Data under study.

(* ===== verification/LogReader.v ===== *)
(** * LogReader ([include/rocksutil/log_reader.h], [rutil/log_reader.cc])

    [log::Reader]: block buffering, parsing of physical records, reassembly of
    fragments, error classification by recovery mode, and following a growing
    file. The file ([SequentialFileReader], which forwards to a [SequentialFile])
    is the class [SeqFile]; the reporter is the list of the reports it received. *)

From Stdlib Require Import Strings.Byte Strings.String.
From stdpp Require Import pretty.
From S2P Require Import Prelude.
From S2P Require Import Slice.
From S2P Require Import Coding.
From S2P Require Import Status.
From S2P Require Import Crc32c.
From S2P Require Import LogFormat.

(** ** The file *)

Class SeqFile (F : Type) := {
  seq_read : F -> Z -> Status * list byte * F;
  seq_skip : F -> Z -> Status * F;
}.

(** A file that always works and gives fewer bytes than asked for only at its end;
    [remaining] are the bytes behind the position. *)
Class ReliableFile (F : Type) `{SeqFile F} := {
  remaining : F -> list byte;
  read_reliable : forall f n, 0 < n ->
    ok (seq_read f n).1.1 = true /\ (seq_read f n).1.2 = ztake n (remaining f) /\
    remaining (seq_read f n).2 = zdrop n (remaining f);
  skip_reliable : forall f n, 0 <= n <= zlen (remaining f) ->
    ok (seq_skip f n).1 = true /\ remaining (seq_skip f n).2 = zdrop n (remaining f);
}.

(** ** The state *)

Inductive WALRecoveryMode : Set :=
| kTolerateCorruptedTailRecords
| kAbsoluteConsistency
| kPointInTimeRecovery
| kSkipAnyCorruptedRecords.

#[export] Instance WALRecoveryMode_eq_dec : EqDecision WALRecoveryMode.
Proof. solve_decision. Defined.

Definition kEof : Z := kMaxRecordType + 1.
Definition kBadRecord : Z := kMaxRecordType + 2.
Definition kBadHeader : Z := kMaxRecordType + 3.
Definition kOldRecord : Z := kMaxRecordType + 4.
Definition kBadRecordLen : Z := kMaxRecordType + 5.
Definition kBadRecordChecksum : Z := kMaxRecordType + 6.

(** [reporter_] is [None] for a null pointer, else the calls of [Corruption]. *)
Record Reader (F : Type) := mkReader {
  file_ : F;
  reporter_ : option (list (Z * Status));
  checksum_ : bool;
  buffer_ : list byte;
  eof_ : bool;
  read_error_ : bool;
  eof_offset_ : Z;
  last_record_offset_ : Z;
  end_of_buffer_offset_ : Z;
  initial_offset_ : Z;
  rlog_number_ : Z;
  recycled_ : bool;
}.
Arguments mkReader {F}.
Arguments file_ {F}.
Arguments reporter_ {F}.
Arguments checksum_ {F}.
Arguments buffer_ {F}.
Arguments eof_ {F}.
Arguments read_error_ {F}.
Arguments eof_offset_ {F}.
Arguments last_record_offset_ {F}.
Arguments end_of_buffer_offset_ {F}.
Arguments initial_offset_ {F}.
Arguments rlog_number_ {F}.
Arguments recycled_ {F}.

Section Setters.
Context {F : Type}.
Implicit Types r : Reader F.

Definition set_file r (x : F) := mkReader x (reporter_ r) (checksum_ r) (buffer_ r) (eof_ r)
  (read_error_ r) (eof_offset_ r) (last_record_offset_ r) (end_of_buffer_offset_ r)
  (initial_offset_ r) (rlog_number_ r) (recycled_ r).
Definition set_reporter r x := mkReader (file_ r) x (checksum_ r) (buffer_ r) (eof_ r)
  (read_error_ r) (eof_offset_ r) (last_record_offset_ r) (end_of_buffer_offset_ r)
  (initial_offset_ r) (rlog_number_ r) (recycled_ r).
Definition set_buffer r x := mkReader (file_ r) (reporter_ r) (checksum_ r) x (eof_ r)
  (read_error_ r) (eof_offset_ r) (last_record_offset_ r) (end_of_buffer_offset_ r)
  (initial_offset_ r) (rlog_number_ r) (recycled_ r).
Definition set_eof r x := mkReader (file_ r) (reporter_ r) (checksum_ r) (buffer_ r) x
  (read_error_ r) (eof_offset_ r) (last_record_offset_ r) (end_of_buffer_offset_ r)
  (initial_offset_ r) (rlog_number_ r) (recycled_ r).
Definition set_read_error r x := mkReader (file_ r) (reporter_ r) (checksum_ r) (buffer_ r)
  (eof_ r) x (eof_offset_ r) (last_record_offset_ r) (end_of_buffer_offset_ r)
  (initial_offset_ r) (rlog_number_ r) (recycled_ r).
Definition set_eof_offset r x := mkReader (file_ r) (reporter_ r) (checksum_ r) (buffer_ r)
  (eof_ r) (read_error_ r) x (last_record_offset_ r) (end_of_buffer_offset_ r)
  (initial_offset_ r) (rlog_number_ r) (recycled_ r).
Definition set_last r x := mkReader (file_ r) (reporter_ r) (checksum_ r) (buffer_ r)
  (eof_ r) (read_error_ r) (eof_offset_ r) x (end_of_buffer_offset_ r)
  (initial_offset_ r) (rlog_number_ r) (recycled_ r).
Definition set_end r x := mkReader (file_ r) (reporter_ r) (checksum_ r) (buffer_ r)
  (eof_ r) (read_error_ r) (eof_offset_ r) (last_record_offset_ r) x
  (initial_offset_ r) (rlog_number_ r) (recycled_ r).
Definition set_recycled r x := mkReader (file_ r) (reporter_ r) (checksum_ r) (buffer_ r)
  (eof_ r) (read_error_ r) (eof_offset_ r) (last_record_offset_ r) (end_of_buffer_offset_ r)
  (initial_offset_ r) (rlog_number_ r) x.
End Setters.

(** ** The code *)

Section Reader.
Context `{Host} `{Crc32c} {F : Type} `{SeqFile F}.
Implicit Types r : Reader F.

Definition Reader_new (file : F) (reporter : option (list (Z * Status))) (checksum : bool)
    (initial_offset log_num : Z) : Reader F :=
  mkReader file reporter checksum [] false false 0 0 0 initial_offset log_num false.

(** [ReportDrop]; the subtraction is in [uint64_t]. *)
Definition ReportDrop r (bytes : Z) (reason : Status) : Reader F :=
  match reporter_ r with
  | Some reports =>
      if initial_offset_ r <=? u64 (end_of_buffer_offset_ r - size (buffer_ r) - bytes)
      then set_reporter r (Some (reports ++ [(bytes, reason)]))
      else r
  | None => r
  end.

Definition ReportCorruption r (bytes : Z) (reason : list byte) : Reader F :=
  ReportDrop r bytes (Corruption reason []).

Definition SkipToInitialBlock r : bool * Reader F :=
  let initial_offset_in_block := initial_offset_ r mod kBlockSize in
  let block_start_location := initial_offset_ r - initial_offset_in_block in
  let block_start_location :=
    if kBlockSize - 6 <? initial_offset_in_block
    then u64 (block_start_location + kBlockSize) else block_start_location in
  let r := set_end r block_start_location in
  if 0 <? block_start_location then
    let '(skip_status, f) := seq_skip (file_ r) block_start_location in
    let r := set_file r f in
    if negb (ok skip_status) then (false, ReportDrop r block_start_location skip_status)
    else (true, r)
  else (true, r).

(** [ReadMore]: the result, [*drop_size], [*error]. *)
Definition ReadMore r (drop_size error : Z) : bool * Z * Z * Reader F :=
  if negb (eof_ r) && negb (read_error_ r) then
    let r := set_buffer r [] in
    let '(status, data, f) := seq_read (file_ r) kBlockSize in
    let r := set_buffer (set_file r f) data in
    let r := set_end r (u64 (end_of_buffer_offset_ r + size (buffer_ r))) in
    if negb (ok status) then
      let r := set_buffer r [] in
      let r := ReportDrop r kBlockSize status in
      (false, drop_size, kEof, set_read_error r true)
    else if size (buffer_ r) <? kBlockSize then
      (true, drop_size, error, set_eof_offset (set_eof r true) (size (buffer_ r)))
    else (true, drop_size, error, r)
  else if negb (size (buffer_ r) =? 0) then
    (false, size (buffer_ r), kBadHeader, set_buffer r [])
  else (false, drop_size, kEof, set_buffer r []).

(** [while (true)] of [ReadPhysicalRecord]: the type or special value, [*result]
    and [*drop_size]. *)
Fixpoint ReadPhysicalRecord_loop (fuel : nat) r (result : list byte) (drop_size : Z)
  : outcome (Z * list byte * Z * Reader F) :=
  match fuel with
  | O => NoFuel
  | S fuel' =>
      if size (buffer_ r) <? kHeaderSize then
        let '(more, drop_size, err, r) := ReadMore r drop_size 0 in
        if negb more then mret (err, result, drop_size, r)
        else ReadPhysicalRecord_loop fuel' r result drop_size
      else
        let header := buffer_ r in
        let a := b2z (znth x00 header 4) in
        let b := b2z (znth x00 header 5) in
        let type := u32 (b2sz (znth x00 header 6)) in
        let length := Z.lor a (Z.shiftl b 8) in
        let recyclable_type :=
          (RecordType_num kRecyclableFullType <=? type) &&
          (type <=? RecordType_num kRecyclableLastType) in
        let r :=
          if recyclable_type && (u64 (end_of_buffer_offset_ r - size (buffer_ r)) =? 0)
          then set_recycled r true else r in
        if recyclable_type && (size (buffer_ r) <? kRecyclableHeaderSize) then
          let '(more, drop_size, err, r) := ReadMore r drop_size 0 in
          if negb more then mret (err, result, drop_size, r)
          else ReadPhysicalRecord_loop fuel' r result drop_size
        else if recyclable_type &&
                negb (DecodeFixed32 (zdrop 7 header) =? rlog_number_ r) then
          mret (kOldRecord, result, drop_size, r)
        else
          let header_size := if recyclable_type then kRecyclableHeaderSize else kHeaderSize in
          if size (buffer_ r) <? header_size + length then
            let drop_size := size (buffer_ r) in
            let r := set_buffer r [] in
            if negb (eof_ r) then mret (kBadRecordLen, result, drop_size, r)
            else if negb (drop_size =? 0) then mret (kBadHeader, result, drop_size, r)
            else mret (kEof, result, drop_size, r)
          else if (type =? RecordType_num kZeroType) && (length =? 0) then
            mret (kBadRecord, result, drop_size, set_buffer r [])
          else
            crc_ok ← (if checksum_ r then
                        let expected_crc := Unmask (DecodeFixed32 header) in
                        actual_crc ← Value (ztake (length + header_size - 6) (zdrop 6 header));
                        mret (actual_crc =? expected_crc)
                      else mret true);
            if negb crc_ok then
              mret (kBadRecordChecksum, result, size (buffer_ r), set_buffer r [])
            else
              buf ← remove_prefix (buffer_ r) (header_size + length);
              let r := set_buffer r buf in
              if u64 (end_of_buffer_offset_ r - size (buffer_ r) - header_size - length)
                 <? initial_offset_ r
              then mret (kBadRecord, [], drop_size, r)
              else mret (type, ztake length (zdrop header_size header), drop_size, r)
  end.

(** A turn that continues has read a block, and the next one then has either a
    header in the buffer or the end of the file behind it. *)
Definition ReadPhysicalRecord r (result : list byte) (drop_size : Z) :=
  ReadPhysicalRecord_loop 3 r result drop_size.

Definition is_type (record_type : Z) (t1 t2 : RecordType) : bool :=
  (record_type =? RecordType_num t1) || (record_type =? RecordType_num t2).

(** What the body of the loop does: go round again with a new fragment state, or
    return. *)
Inductive step_result : Type :=
| Again (r : Reader F) (scratch : list byte) (in_fragmented_record : bool)
    (prospective_record_offset : Z)
| Done (found : bool) (record scratch : list byte) (r : Reader F).

(** [case kEof] *)
Definition on_eof r (record scratch : list byte) (in_frag : bool) (mode : WALRecoveryMode)
  : step_result :=
  if in_frag then
    let r := if bool_decide (mode = kAbsoluteConsistency)
             then ReportCorruption r (size scratch) (str "error reading trailing data") else r in
    Done false record [] r
  else Done false record scratch r.

(** The tail that [kBadRecord], [kBadRecordLen] and [kBadRecordChecksum] share. *)
Definition drop_partial r (scratch : list byte) (in_frag : bool) (pro : Z) : step_result :=
  if in_frag
  then Again (ReportCorruption r (size scratch) (str "error in middle of record")) [] false pro
  else Again r scratch in_frag pro.

(** The [switch] of [ReadRecord]. *)
Definition dispatch r (record_type : Z) (fragment : list byte) (drop_size : Z)
    (physical_record_offset : Z) (record scratch : list byte) (in_frag : bool) (pro : Z)
    (mode : WALRecoveryMode) : step_result :=
  if is_type record_type kFullType kRecyclableFullType then
    let r := if in_frag && negb (size scratch =? 0)
             then ReportCorruption r (size scratch) (str "partial record without end(1)") else r in
    Done true fragment [] (set_last r physical_record_offset)
  else if is_type record_type kFirstType kRecyclableFirstType then
    let r := if in_frag && negb (size scratch =? 0)
             then ReportCorruption r (size scratch) (str "partial record without end(2)") else r in
    Again r fragment true physical_record_offset
  else if is_type record_type kMiddleType kRecyclableMiddleType then
    if negb in_frag then
      Again (ReportCorruption r (size fragment) (str "missing start of fragmented record(1)"))
        scratch in_frag pro
    else Again r (scratch ++ fragment) in_frag pro
  else if is_type record_type kLastType kRecyclableLastType then
    if negb in_frag then
      Again (ReportCorruption r (size fragment) (str "missing start of fragmented record(2)"))
        scratch in_frag pro
    else Done true (scratch ++ fragment) (scratch ++ fragment) (set_last r pro)
  else if record_type =? kBadHeader then
    let r := if bool_decide (mode = kAbsoluteConsistency)
             then ReportCorruption r drop_size (str "truncated header") else r in
    on_eof r record scratch in_frag mode
  else if record_type =? kEof then on_eof r record scratch in_frag mode
  else if record_type =? kOldRecord then
    if negb (bool_decide (mode = kSkipAnyCorruptedRecords))
    then on_eof r record scratch in_frag mode
    else drop_partial r scratch in_frag pro
  else if record_type =? kBadRecord then drop_partial r scratch in_frag pro
  else if (record_type =? kBadRecordLen) || (record_type =? kBadRecordChecksum) then
    if recycled_ r && bool_decide (mode = kTolerateCorruptedTailRecords)
    then Done false record [] r
    else
      let r := if record_type =? kBadRecordLen
               then ReportCorruption r drop_size (str "bad record length")
               else ReportCorruption r drop_size (str "checksum mismatch") in
      drop_partial r scratch in_frag pro
  else
    let r := ReportCorruption r (size fragment + (if in_frag then size scratch else 0))
               (str "unknown record type " ++ str (pretty (Z.to_N record_type))) in
    Again r [] false pro.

Exercise goal. Go through the material and copy each line that contains "kEof".

Written answer.
Definition kEof : Z := kMaxRecordType + 1.
      (false, drop_size, kEof, set_read_error r true)
  else (false, drop_size, kEof, set_buffer r []).
            else mret (kEof, result, drop_size, r)
(** [case kEof] *)
  else if record_type =? kEof then on_eof r record scratch in_frag mode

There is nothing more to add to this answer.